Segment Start: Data extracts

Section safe.
Context {St : Type}.
Lemma safe_bind {A B} (m : M St A) (f : A -> M St B) Q s :
  safe (m ≫= f) Q s = safe m (fun a => safe (f a) Q) s.
Proof. unfold safe, mbind, M_bind. by destruct (m s). Qed.
Lemma safe_mono {A} (m : M St A) (Q Q' : A -> St -> Prop) s :
  safe m Q s -> (forall a s', Q a s' -> Q' a s') -> safe m Q' s.
Proof. unfold safe. destruct (m s); naive_solver. Qed.
Lemma safe_wp {A} (m : M St A) Q s : wp m Q s -> safe m Q s.
Proof. unfold safe, wp. by destruct (m s). Qed.
Lemma safe_loop {L R} (I : L -> St -> Prop) (mu : L -> St -> nat) fuel
    (body : L -> M St (L + R)) (Q : R -> St -> Prop) l s :
  (forall l s, I l s ->
     safe (body l) (fun r s' => match r with
                  | inl l' => I l' s' /\ (mu l' s' < mu l s)%nat
                  | inr r' => Q r' s' end) s) ->
  I l s -> (mu l s < fuel)%nat -> safe (loop fuel body l) Q s.
Proof.
  intros Hb. revert l s. induction fuel as [|fuel IH]; intros l s HI Hmu; [lia|]. cbn [loop]. rewrite safe_bind.
  eapply safe_mono; [by apply Hb|]. intros [l'|r'] s' H; [|done]. destruct H. apply IH; [done|lia].
Qed.
End safe.

Lemma skip_ws_suffix s : skip_ws s `suffix_of` s.
Proof. induction s as [|c s IH]; [done|]. cbn [skip_ws]. destruct (strchr whitespace c); [by apply suffix_cons_r|done]. Qed.
Lemma skip_ws_length s : (length (skip_ws s) <= length s)%nat.
Proof. apply suffix_length, skip_ws_suffix. Qed.
Lemma skip_ws_idem s : skip_ws (skip_ws s) = skip_ws s.
Proof.
  induction s as [|c s IH]; [done|]. cbn [skip_ws]. destruct (strchr whitespace c) eqn:E; [done|]. cbn [skip_ws]. by rewrite E.
Qed.
Lemma skip_ws_head s c s' : skip_ws s = c :: s' -> strchr whitespace c = false.
Proof.
  induction s as [|d s IH]; [done|]. cbn [skip_ws]. destruct (strchr whitespace d) eqn:E; [done|]. by intros [= -> ->].
Qed.
Lemma skip_word_spec s :
  exists text, s = text ++ skip_word s /\ Forall (fun c => wordchar c = true) text /\ stops (skip_word s).
Proof.
  induction s as [|c s (text & E & Ht & Hs)]; [by exists []|]. cbn [skip_word]. fold (wordchar c). destruct (wordchar c) eqn:Ec.
  - exists (c :: text). cbn. rewrite <- E. by split_and!; [|constructor|].
  - exists []. by split_and!.
Qed.

(** What [token] does at a place where blanks have been skipped. *)
Lemma token_spec line q t e :
  q `suffix_of` line -> (forall c q', q = c :: q' -> strchr whitespace c = false) -> token q = (t, e) ->
  e `suffix_of` q /\ (t = 0 \/ (length e < length q)%nat) /\ (q <> [] -> (length e < length q)%nat) /\ (t = 97 -> wordok line (q, e)).
Proof.
  intros Hq Hw. unfold token. destruct q as [|c s]; [intros [= <- <-]; by split_and!; [|left|..]|].
  destruct (strchr (str "|();&<") c) eqn:E1.
  { intros [= <- <-]. split_and!; [by apply suffix_cons_r|right; cbn; lia|cbn; lia|]. intros ->. by vm_compute in E1. }
  destruct (Z.eqb_spec c 62) as [-> | Hc].
  { destruct s as [|d s]; [intros [= <- <-]; split_and!; [by apply suffix_cons_r|right; cbn; lia|cbn; lia|done]|].
    destruct (d =? 62); intros [= <- <-]; split_and!; try done; try (right; cbn; lia); try (cbn; lia); [by do 2 apply suffix_cons_r|by apply suffix_cons_r]. }
  intros [= <- <-]. destruct (skip_word_spec (c :: s)) as (text & E & Ht & Hs).
  assert (text <> []) as Hne.
  { intros ->. assert (skip_word (c :: s) = c :: s) as E' by (by rewrite E at 2). rewrite E' in Hs. cbn [stops] in Hs.
    specialize (Hw c s eq_refl). unfold wordchar in Hs. rewrite Hw in Hs. cbn [negb andb] in Hs. clear -E1 Hc Hs.
    apply negb_false_iff in Hs. unfold strchr in Hs. apply existsb_exists in Hs as (x & Hin & Ex%Z.eqb_eq). subst x.
    cbn in Hin. destruct_or! Hin; subst c; (done || by vm_compute in E1). }
  assert (length (skip_word (c :: s)) < length (c :: s))%nat as Hlt.
  { rewrite E at 2. rewrite length_app. destruct text; [done|cbn; lia]. }
  split_and!; [by exists text|by right|done|].
  - intros _. destruct Hq as [pre Hq]. exists pre, text. by split_and!.
Qed.

Section Safe.
  Context (line : list Z).
  Local Notation inv := (fun s : ptr => s `suffix_of` line).
Definition goodc (c : cmd) : Prop := Forall (wordok line) (cmd_words c).
(** What a parsing routine started at [s] promises. *)
Definition parses (s : ptr) (c : cmd) (s' : ptr) : Prop :=
  goodc c /\ s' `suffix_of` line /\ (length s' <= length s)%nat.

Lemma safe_gettoken (Q : Z * word -> ptr -> Prop) s :
  inv s ->
  (forall t w s', inv s' -> (length s' <= length s)%nat -> (t = 0 \/ (length s' < length s)%nat) ->
     (skip_ws s <> [] -> (length s' < length s)%nat) -> (t = 97 -> wordok line w) -> Q (t, w) s') ->
  safe gettoken Q s.
Proof.
  intros Hs HQ. unfold safe, gettoken, mbind, M_bind, get. cbn -[token skip_ws].
  destruct (token (skip_ws s)) as [t e] eqn:Et. cbn -[token skip_ws].
  assert (skip_ws s `suffix_of` line) as Hi by (etrans; [apply skip_ws_suffix|done]).
  destruct (token_spec line (skip_ws s) t e Hi) as (H1 & H2 & H3 & H4); [intros c q'; apply skip_ws_head|done|].
  pose proof (skip_ws_length s). pose proof (skip_ws_length e). pose proof (suffix_length _ _ H1).
  apply HQ; [by do 2 (etrans; [apply skip_ws_suffix || exact H1|])|lia|destruct H2; [by left|right; lia]|intros H'; specialize (H3 H'); lia|done].
Qed.
Lemma safe_peek toks (Q : bool -> ptr -> Prop) s :
  inv s ->
  (forall b s', inv s' -> (length s' <= length s)%nat -> (b = true -> skip_ws s' <> []) -> skip_ws s' = s' -> Q b s') ->
  safe (peek toks) Q s.
Proof.
  intros Hs HQ. apply HQ; [by etrans; [apply skip_ws_suffix|]|apply skip_ws_length| |apply skip_ws_idem].
  rewrite skip_ws_idem. by destruct (skip_ws s).
Qed.

Lemma safe_parseredirs s :
  inv s -> safe parseredirs (fun rs s' => Forall (fun r => wordok line (fst (fst r))) rs /\ inv s' /\ (length s' <= length s)%nat) s.
Proof.
  intros Hs. unfold parseredirs. rewrite safe_bind. cbn [safe get].
  apply (safe_loop (fun rs s' => Forall (fun r => wordok line (fst (fst r))) rs /\ inv s' /\ (length s' <= length s)%nat)
    (fun _ s' => length s')); [|by split_and!|lia].
  intros rs s1 (Hr & Hi & Hl). unfold parseredirs_step. rewrite safe_bind. apply safe_peek; [done|].
  intros [] s2 Hi2 Hl2 Hne _; [|split_and!; [done|done|lia]]. rewrite safe_bind. apply safe_gettoken; [done|].
  intros t w s3 Hi3 _ _ Hlt _. specialize (Hlt (Hne eq_refl)). rewrite safe_bind. apply safe_gettoken; [done|].
  intros t' w' s4 Hi4 Hl4 _ _ Hw. cbn [fst snd]. destruct (Z.eqb_spec t' 97) as [Ht | Ht]; [|done]. cbn [negb].
  specialize (Hw Ht).
  repeat case_match; (split; [split_and!; [|done|lia]|lia]); try done; apply Forall_app; split; try done; by apply Forall_singleton.
Qed.

Lemma goodc_redirs c rs :
  goodc c -> Forall (fun r => wordok line (fst (fst r))) rs -> goodc (foldl redircmd c rs).
Proof.
  revert c. induction rs as [|[[f m] d] rs IH]; intros c Hc; cbn; [done|]. intros [Hf Hr]%Forall_cons. apply IH; [|done].
  unfold goodc. cbn. apply Forall_app. split; [done|]. by apply Forall_singleton.
Qed.

Lemma safe_exec_loop s rs0 :
  inv s -> Forall (fun r => wordok line (fst (fst r))) rs0 ->
  safe (loop (length s + 1) parseexec_step ([], rs0)) (fun '(argv, rs) s' =>
    Forall (wordok line) argv /\ Forall (fun r => wordok line (fst (fst r))) rs /\ inv s' /\ (length s' <= length s)%nat) s.
Proof.
  intros Hs Hr0.
  apply (safe_loop (fun '(argv, rs) s' => Forall (wordok line) argv /\ Forall (fun r => wordok line (fst (fst r))) rs /\ inv s' /\ (length s' <= length s)%nat)
    (fun _ s' => length s')); [|by split_and!|lia].
  intros [argv rs] s1 (Ha & Hr & Hi & Hl). unfold parseexec_step. rewrite safe_bind. apply safe_peek; [done|].
  intros [] s2 Hi2 Hl2 _ _; [split_and!; try done; lia|]. rewrite safe_bind. apply safe_gettoken; [done|].
  intros t w s3 Hi3 Hl3 Hlt _ Hw. cbn [fst snd]. destruct (Z.eqb_spec t 0) as [-> | Ht0]; [split_and!; try done; lia|].
  destruct Hlt as [?|Hlt]; [done|]. destruct (Z.eqb_spec t 97) as [Ht|Ht]; [|done]. cbn [negb].
  destruct (_ <=? _)%nat; [done|]. rewrite safe_bind. eapply safe_mono; [by apply safe_parseredirs|].
  intros rs' s4 (Hr4 & Hi4 & Hl4). split; [split_and!; [| |done|lia]|lia]; apply Forall_app; split; try done.
  apply Forall_singleton. by apply Hw.
Qed.

Section Inner.
  Context (pl : M ptr cmd) (n : nat).
  Hypothesis Hpl : forall s, inv s -> (length s < n)%nat -> safe pl (parses s) s.

Lemma safe_parseblock s : inv s -> (length s <= n)%nat -> safe (parseblock pl) (parses s) s.
Proof.
  intros Hs Hn. unfold parseblock. rewrite safe_bind. apply safe_peek; [done|]. intros [] s1 Hi1 Hl1 Hne _; [|done]. cbn [negb].
  rewrite safe_bind. apply safe_gettoken; [done|]. intros t w s2 Hi2 _ _ Hlt _. specialize (Hlt (Hne eq_refl)).
  rewrite safe_bind. eapply safe_mono; [apply Hpl; [done|lia]|]. intros c s3 (Hc & Hi3 & Hl3).
  rewrite safe_bind. apply safe_peek; [done|]. intros [] s4 Hi4 Hl4 _ _; [|done]. cbn [negb].
  rewrite safe_bind. apply safe_gettoken; [done|]. intros t5 w5 s5 Hi5 Hl5 _ _ _.
  rewrite safe_bind. eapply safe_mono; [by apply safe_parseredirs|]. intros rs s6 (Hr & Hi6 & Hl6).
  split_and!; [by apply goodc_redirs|done|lia].
Qed.
Lemma safe_parseexec s : inv s -> (length s <= n)%nat -> safe (parseexec pl) (parses s) s.
Proof.
  intros Hs Hn. unfold parseexec. rewrite safe_bind. apply safe_peek; [done|]. intros [] s1 Hi1 Hl1 _ _.
  { eapply safe_mono; [apply safe_parseblock; [done|lia]|]. intros c s' (H1 & H2 & H3). split_and!; [done|done|lia]. }
  rewrite safe_bind. eapply safe_mono; [by apply safe_parseredirs|]. intros rs s2 (Hr & Hi2 & Hl2).
  rewrite safe_bind. cbn [safe get]. rewrite safe_bind. eapply safe_mono; [by apply safe_exec_loop|].
  intros [argv rs'] s3 (Ha & Hr' & Hi3 & Hl3). split_and!; [by apply goodc_redirs|done|lia].
Qed.
Lemma safe_parsepipe f s : inv s -> (length s <= n)%nat -> (length s < f)%nat -> safe (parsepipe pl f) (parses s) s.
Proof.
  revert s. induction f as [|f IH]; intros s Hs Hn Hf; [lia|]. cbn [parsepipe]. rewrite safe_bind.
  eapply safe_mono; [by apply safe_parseexec|]. intros c s1 (Hc & Hi1 & Hl1). rewrite safe_bind. apply safe_peek; [done|].
  intros [] s2 Hi2 Hl2 Hne _; [|split_and!; [done|done|lia]]. rewrite safe_bind. apply safe_gettoken; [done|].
  intros t w s3 Hi3 _ _ Hlt _. specialize (Hlt (Hne eq_refl)). rewrite safe_bind.
  eapply safe_mono; [apply IH; [done|lia|lia]|]. intros r s4 (Hr & Hi4 & Hl4). split_and!; [by apply Forall_app|done|lia].
Qed.
End Inner.

Lemma safe_back c s : inv s -> goodc c -> safe (loop (length s + 1) back_step c) (parses s) s.
Proof.
  intros Hs Hc. apply (safe_loop (parses s) (fun _ s' => length s')); [|by split_and!|lia].
  intros c1 s1 (H1 & H2 & H3). unfold back_step. rewrite safe_bind. apply safe_peek; [done|].
  intros [] s2 Hi2 Hl2 Hne _; [|split_and!; [done|done|lia]]. rewrite safe_bind. apply safe_gettoken; [done|].
  intros t w s3 Hi3 _ _ Hlt _. specialize (Hlt (Hne eq_refl)). split; [split_and!; [done|done|lia]|lia].
Qed.
Lemma safe_parseline f s : inv s -> (length s < f)%nat -> safe (parseline f) (parses s) s.
Proof.
  revert s. induction f as [|f IH]; intros s Hs Hf; [lia|]. cbn [parseline]. rewrite safe_bind. cbn [safe get]. rewrite safe_bind.
  eapply safe_mono; [apply (safe_parsepipe (parseline f) f); [done|done|lia|lia]|]. intros c s1 (Hc & Hi1 & Hl1).
  rewrite safe_bind. cbn [safe get]. rewrite safe_bind. eapply safe_mono; [by apply safe_back|]. intros c2 s2 (Hc2 & Hi2 & Hl2).
  rewrite safe_bind. apply safe_peek; [done|]. intros [] s3 Hi3 Hl3 Hne _; [|split_and!; [done|done|lia]].
  rewrite safe_bind. apply safe_gettoken; [done|]. intros t w s4 Hi4 _ _ Hlt _. specialize (Hlt (Hne eq_refl)).
  rewrite safe_bind. eapply safe_mono; [apply IH; [done|lia]|]. intros r s5 (Hr & Hi5 & Hl5).
  split_and!; [by apply Forall_app|done|lia].
Qed.
End Safe.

Segment End: Data extracts

**Exercise details:**
Look through the material above for the word "Prop" and copy every line that has it.

**Solution below:**
Lemma safe_mono {A} (m : M St A) (Q Q' : A -> St -> Prop) s :
Lemma safe_loop {L R} (I : L -> St -> Prop) (mu : L -> St -> nat) fuel
    (body : L -> M St (L + R)) (Q : R -> St -> Prop) l s :
Definition goodc (c : cmd) : Prop := Forall (wordok line) (cmd_words c).
Definition parses (s : ptr) (c : cmd) (s' : ptr) : Prop :=
Lemma safe_gettoken (Q : Z * word -> ptr -> Prop) s :
Lemma safe_peek toks (Q : bool -> ptr -> Prop) s :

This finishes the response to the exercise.